For the director of music. To the tune of “The Doe of the Morning.” A psalm of David.

My God, my God, why have you forsaken me?
    Why are you so far from saving me,
    so far from my cries of anguish?
My God, I cry out by day, but you do not answer,
    by night, but I find no rest.

Yet you are enthroned as the Holy One;
    you are the one Israel praises.
In you our ancestors put their trust;
    they trusted and you delivered them.
To you they cried out and were saved;
    in you they trusted and were not put to shame.

But I am a worm and not a man,
    scorned by everyone, despised by the people.
All who see me mock me;
    they hurl insults, shaking their heads.
“He trusts in the Lord,” they say,
    “let the Lord rescue him.
Let him deliver him,
    since he delights in him.”

Yet you brought me out of the womb;
    you made me trust in you, even at my mother’s breast.
10 From birth I was cast on you;
    from my mother’s womb you have been my God.

11 Do not be far from me,
    for trouble is near
    and there is no one to help...

In Psalm 22, David is afraid.  Dogs are chasing him.  People who hate him are publicly mocking his and casting lots for his clothes.  There are lions roaring in the night.  He prays:

Do not be far from me,
    for trouble is near
    and there is no one to help. 

I've never known murderous enemies or night lions but this is a prayer that has resonated deeply in many seasons of my own life. 

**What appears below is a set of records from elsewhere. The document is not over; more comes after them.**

Lemma fold_put_fresh (es acc : props) :
  List.NoDup (keys (acc ++ es)) ->
  fold_left (fun a e => put (fst e) (snd e) a) es acc = acc ++ es.
Proof.
  revert acc. induction es as [|[k v] es IH]; intros acc Hnd; simpl.
  - rewrite app_nil_r. reflexivity.
  - assert (Hput : put k v acc = acc ++ [(k, v)]).
    { clear IH. induction acc as [|[k0 v0] acc IHa]; simpl; [reflexivity |].
      simpl in Hnd. inversion Hnd as [|? ? Hnotin Hnd']; subst.
      destruct (String.eqb_spec k k0) as [->|Hk].
      - exfalso. apply Hnotin. unfold keys. rewrite map_app, in_app_iff.
        right. simpl. auto.
      - f_equal. apply IHa. exact Hnd'. }
    rewrite Hput, IH; rewrite <- app_assoc; simpl; [reflexivity | exact Hnd].
Qed.

Lemma Object_fromEntries_distinct (es : props) :
  distinct (keys es) = true -> Object_fromEntries es = es.
Proof.
  intros Hd. unfold Object_fromEntries.
  apply (fold_put_fresh es []). simpl. apply distinct_NoDup, Hd.
Qed.

Lemma keys_ok_app (h : heap) (o : object) :
  keys_ok h = true -> keys_ok_obj o = true -> keys_ok (h ++ [o]) = true.
Proof.
  intros Hh Ho. unfold keys_ok in *. rewrite forallb_app, Hh. simpl.
  rewrite Ho. reflexivity.
Qed.

Lemma keys_ok_lookup (h : heap) (l : loc) (o : object) :
  keys_ok h = true -> h !! l = Some o -> keys_ok_obj o = true.
Proof.
  intros Hh Hl. unfold keys_ok in Hh. rewrite forallb_forall in Hh.
  apply Hh. apply list_elem_of_In. eapply list_elem_of_lookup_2, Hl.
Qed.

Lemma mapO_ext {A B : Type} (f g : A -> option B) (xs : list A) :
  (forall x, In x xs -> forall y, f x = Some y -> g x = Some y) ->
  forall ys, mapO f xs = Some ys -> mapO g xs = Some ys.
Proof.
  induction xs as [|x xs IH]; simpl; intros Hfg ys Hys; [exact Hys |].
  destruct (f x) as [y|] eqn:Hfx; simpl in *; [| discriminate].
  rewrite (Hfg x (or_introl eq_refl) y Hfx). simpl.
  destruct (mapO f xs) as [ys'|] eqn:Hxs; simpl in *; [| discriminate].
  rewrite (IH (fun x' Hx' => Hfg x' (or_intror Hx')) ys' eq_refl). exact Hys.
Qed.

(** A value keeps its tree when the store changes only at addresses the
    value was read from never: here, above the old end of the store. *)
Lemma tree_of_agree (n : nat) (h h2 : heap) (v : value) (t : tree) :
  agree_between 0 (length h) h h2 ->
  tree_of n h v = Some t -> tree_of n h2 v = Some t.
Proof.
  intros Hag. revert v t. induction n as [|n IH]; intros v t; [discriminate |].
  cbn [tree_of]. destruct v as [p|l]; [auto |].
  destruct (h !! l) as [o|] eqn:Hl; [| discriminate].
  rewrite (Hag l) by (apply lookup_lt_Some in Hl; lia). rewrite Hl.
  destruct o as [own|items|time own]; [| | auto].
  - intros Hfs.
    destruct (mapO _ own) as [fs|] eqn:Hm; simpl in *; [| discriminate].
    erewrite mapO_ext; [exact Hfs | | exact Hm].
    intros e _ y. simpl.
    destruct (tree_of n h (snd e)) as [te|] eqn:He; simpl; [| discriminate].
    rewrite (IH _ _ He). auto.
  - intros Hts.
    destruct (mapO _ items) as [ts|] eqn:Hm; simpl in *; [| discriminate].
    erewrite mapO_ext; [exact Hts | | exact Hm].
    intros x _ y. apply IH.
Qed.

Lemma agree_between_app (a : nat) (h new : heap) :
  agree_between a (length h) h (h ++ new).
Proof. intros l Hl. apply lookup_app_l. lia. Qed.

Lemma fresh_val_mono (a b : nat) (w : value) :
  a <= b -> fresh_val b w -> fresh_val a w.
Proof. destruct w; simpl; [auto | lia]. Qed.

Lemma region_closed_app (a : nat) (h new : heap) :
  a <= length h ->
  region_closed a h -> region_closed (length h) (h ++ new) ->
  region_closed a (h ++ new).
Proof.
  intros Hle H1 H2 l o w Hl Hlook Hin.
  destruct (Nat.lt_ge_cases l (length h)) as [Hlt|Hge].
  - rewrite lookup_app_l in Hlook by exact Hlt. eapply H1; eauto.
  - eapply fresh_val_mono; [exact Hle |]. eapply H2; eauto.
Qed.

Lemma region_closed_reach (a : nat) (h : heap) (v : value) (l : loc) :
  region_closed a h -> fresh_val a v -> reach h v l -> a <= l.
Proof.
  intros Hreg Hv Hr. induction Hr as [l o Hl | l o w l' Hl Hin Hr IH].
  - exact Hv.
  - apply IH. eapply Hreg; eauto.
Qed.

Section CloneList.
Context {A B T : Type}.
Variable f : heap -> A -> option (B * heap).
Variable src : heap -> A -> option T.
Variable dst : heap -> B -> option T.
Variable val : B -> value.

Hypothesis src_grow : forall h new x t,
  src h x = Some t -> src (h ++ new) x = Some t.

Hypothesis f_clones : forall h x t,
  keys_ok h = true -> src h x = Some t ->
  exists y h', f h x = Some (y, h') /\
    (exists new, h' = h ++ new) /\
    keys_ok h' = true /\
    (forall h2, agree_between (length h) (length h') h' h2 -> dst h2 y = Some t) /\
    region_closed (length h) h' /\
    fresh_val (length h) (val y).

Lemma mapH_clones (xs : list A) : forall h ts,
  keys_ok h = true -> mapO (src h) xs = Some ts ->
  exists ys h', mapH f xs h = Some (ys, h') /\
    (exists new, h' = h ++ new) /\
    keys_ok h' = true /\
    (forall h2, agree_between (length h) (length h') h' h2 ->
               mapO (dst h2) ys = Some ts) /\
    region_closed (length h) h' /\
    (forall y, In y ys -> fresh_val (length h) (val y)).
Proof.
  induction xs as [|x xs IH]; intros h ts Hok Hts; simpl in *.
  - injection Hts as <-. exists [], h. split; [reflexivity |].
    split; [exists []; symmetry; apply app_nil_r |]. split; [exact Hok |].
    split; [reflexivity |]. split; [| intros y []].
    intros l o w Hl Hlook. apply lookup_lt_Some in Hlook. lia.
  - destruct (src h x) as [t|] eqn:Hx; simpl in Hts; [| discriminate].
    destruct (mapO (src h) xs) as [ts'|] eqn:Hxs; simpl in Hts; [| discriminate].
    injection Hts as <-.
    destruct (f_clones h x t Hok Hx)
      as (y & h1 & Hf & [new1 ->] & Hok1 & Hy & Hreg1 & Hfy).
    assert (Hxs1 : mapO (src (h ++ new1)) xs = Some ts').
    { eapply mapO_ext; [| exact Hxs]. intros x' _ t'. apply src_grow. }
    destruct (IH _ _ Hok1 Hxs1)
      as (ys & h2 & Hm & [new2 ->] & Hok2 & Hys & Hreg2 & Hfys).
    exists (y :: ys), ((h ++ new1) ++ new2). rewrite Hf. simpl. rewrite Hm. simpl.
    split; [reflexivity |].
    split; [exists (new1 ++ new2); symmetry; apply app_assoc |].
    split; [exact Hok2 |].
    assert (Hlen : length h <= length (h ++ new1)) by (rewrite length_app; lia).
    split; [| split].
    + intros h3 Hag. rewrite Hy, Hys; [reflexivity | |].
      * intros l Hl. apply Hag. rewrite !length_app in *. lia.
      * intros l Hl. rewrite Hag by (rewrite !length_app in *; lia).
        apply lookup_app_l. lia.
    + apply region_closed_app; assumption.
    + intros y' [<-|Hin]; [exact Hfy |].
      eapply fresh_val_mono; [exact Hlen | auto].
Qed.
End CloneList.

Lemma mapO_entry_keys {V W : Type} (g : V -> option W) (es : list (string * V))
    (fs : list (string * W)) :
  mapO (fun e => t ← g (snd e); Some (fst e, t)) es = Some fs ->
  map fst fs = map fst es.
Proof.
  revert fs. induction es as [|e es IH]; simpl; intros fs Hfs.
  - injection Hfs as <-. reflexivity.
  - destruct (g (snd e)) as [t|]; simpl in Hfs; [| discriminate].
    destruct (mapO _ es) as [fs'|]; simpl in Hfs; [| discriminate].
    injection Hfs as <-. simpl. f_equal. apply IH. reflexivity.
Qed.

In junior high, high school, college, the trouble came from within.  Self-doubt, body image issues, an obsession with being and looking a certain way.  

By my junior year of college, I had to drop out of school in order to be admitted to a psychiatric hospital.  I was confined to a wheelchair because the doctors were concerned about the damage I'd done to my heart through weight loss.  I was literally broken-hearted.  

Having ignored the faith I'd grown up with for a long time, I nonetheless found myself in desperation praying a prayer like David's:

Do not be far from me,
    for trouble is near
    and there is no one to help. 

Fast forward a few years and I found myself working as a special ed teacher in inner city Oakland. I loved my job but trouble was everywhere.  

An unwashed 4th grader in shoes 3 sizes too small.

Budget cuts that left us without basic supplies like toilet paper and crayons. 

A sunny afternoon when I was held up at gunpoint by two teenagers at the flagpole. 

An eleven-year-old who attempted suicide on the elementary school play structure. 

Many days it just felt like too much. And again, I would often pray a prayer not so different from this one:

Do not be far from me,
    for trouble is near
    and there is no one to help. 

When my husband and I decided to start a family, I was dreaming up baby names before we'd had the chance to try.

Soon we found ourselves expecting our first child. The first doctors visit went great.  We felt excited and lucky and blessed and so full of dreams. 

Then, at 13 weeks along, we went for an ultrasound and there was no heartbeat.  Just a tiny little body, clearly outlined and perfectly still.

Losing that baby was losing our dream about who we were together and what our family would be.  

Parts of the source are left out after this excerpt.